From: Mike Bremford <mike-css@bfo.co.uk>
Date: Tue, 19 Sep 2006 10:28:15 +0100
Message-Id: <D34DAE02-3280-4C58-B311-8B70AA24F26C@bfo.co.uk>
To: www-style@w3.org

I like "image-resolution" - it's definitely needed for bitmap images  
destined for printing. It's no use for other replaced elements with  
an intrinsic width, but I'm not sure that's too important - other  
replaced items I can think of (flash, svg, applets etc.) are vector  
or layout based and therefore "stretchy"

A fallback to "normal" would probably do it I would have thought -  
"auto" implies you're expecting the image to have a resolution  
internally, and won't be used lightly - you're putting your faith in  
the image creator not to specify something like 1dpi and have the  
image occupy the whole page (I've seen this done).
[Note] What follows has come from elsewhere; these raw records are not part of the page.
(** The cohort that entering a stage writes: that of the agents listed then. *)
Definition cohort_of (ctx : Context) (r : Rollout) (stage : Stage) (ts : list StageTarget) : Prop :=
  ∃ agents rev t w0 w1, store_inv w0 ∧ agents_ListAgents ctx w0 = (Ok agents, w1) ∧
    BuildStageTargets (MkBuildTargetsInput r stage
      (filterAgents agents (r_Environment r) (r_TargetServices r)) rev t) = Ok ts.

Definition activated (ctx : Context) (r : Rollout) (stage : Stage) (v : View)
    (res : res (list StageTarget)) (v' : View) : Prop :=
  match res with
  | Ok ts => cohort_of ctx r stage ts ∧
      put_targets (r_ID r) (s_ID stage) (vw_targets v (r_ID r) (s_ID stage) ++ ts) v v'
  | Err _ => True
  end.

Lemma activateStage_refines ctx r stage v0 w :
  runs v0 (r_ID r) (Some (r_ID r)) w → holds w r → r_State r = StateDeploying →
  current_stage (view w) r stage → r_CurrentStageID r = s_ID stage →
  wp (activateStage ctx r stage (r_TargetServices r))
     (λ res w', runs v0 (r_ID r) None w' ∧ holds w' r ∧ activated ctx r stage (view w) res (view w')) w.
Proof.
  intros Hr Hh Hst Hcs Hcur. unfold activateStage.
  pose proof (ok_no_nul _ _ _ (holds_ok _ _ _ _ _ Hr Hh)) as Hnn.
  wp_step. unfold wp at 1.
  destruct (apart_ListAgents ctx (view w) w) as [Hi1 Hv1]; [by split; [apply Hr|]|].
  pose proof (law_ListAgents ctx w (run_inv _ _ _ _ Hr)) as Hl. unfold wp in Hl.
  destruct (agents_ListAgents ctx w) as [res1 w1] eqn:Hlist. simpl in *.
  assert (runs v0 (r_ID r) (Some (r_ID r)) w1) as Hr1 by by eapply runs_same.
  assert (holds w1 r) as Hh1 by (unfold holds; by rewrite Hv1).
  destruct res1 as [agents|e]; [|by split_and!; [eapply runs_give_up|..]].
  specialize (Hl agents eq_refl). destruct (filterAgents_spec agents r Hl) as [Hnd Htg].
  cbv zeta. wp_step. eapply wp_reading; [done|by apply law_NextSnapshotRevision, Hr1|].
  intros [rev|e] w2 Hr2 Hv2 _; [|by split_and!; [eapply runs_give_up|unfold holds; rewrite Hv2|]].
  wp_step. eapply wp_run_clock; [done|]. intros t w3 Hr3 Hv3.
  assert (holds w3 r) as Hh3 by (unfold holds; by rewrite Hv3, Hv2).
  wp_step. wp_step. destruct (BuildStageTargets _) as [ts|e] eqn:Hb; [|by split_and!; [eapply runs_give_up|..]].
  wp_step. eapply wp_mono; [eapply (law_SaveStageTargets _ (r_ID r) (s_ID stage)); [apply Hr3|done|]|].
  { eapply Forall_impl; [by eapply BuildStageTargets_fresh|]. by intros x (? & ? & _). }
  intros [[]|e] w4 [Hi4 Hput].
  - apply wp_ret. assert (vw_rollouts (view w4) = vw_rollouts (view w3)) as Hro by apply Hput.
    split_and!; [|unfold holds; by rewrite Hro|].
    2: { split; [|by rewrite <-Hv1, <-Hv2, <-Hv3]. exists agents, rev, t, w, w1. by split_and!; [apply Hr|..]. }
    eapply runs_data; [exact Hr3|done|done|].
    eapply step_activate; [exact Hh3|done|..|done].
    + by rewrite Hv3, Hv2, Hv1.
    + done.
    + by eexists _, _, _.
  - destruct Hput as [Hv4 _]. split_and!; [|unfold holds; by rewrite Hv4|done].
    eapply runs_give_up, runs_same; [exact Hr3|done|done].
Qed.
If I wasn't sure  
the image had a useful resolution then personally I'd be inclined to  
always override it with a numeric value if I wanted one.

Coupled with max-width and min-width this is pretty intuitive to use  
- unlike the second proposal there I think. "width" is overloaded  
enough as it is, and as the majority of CSS users haven't read the  
spec and tend to slap "width" on every element they can find they  
would, I suggest, find this implemention slightly confusing.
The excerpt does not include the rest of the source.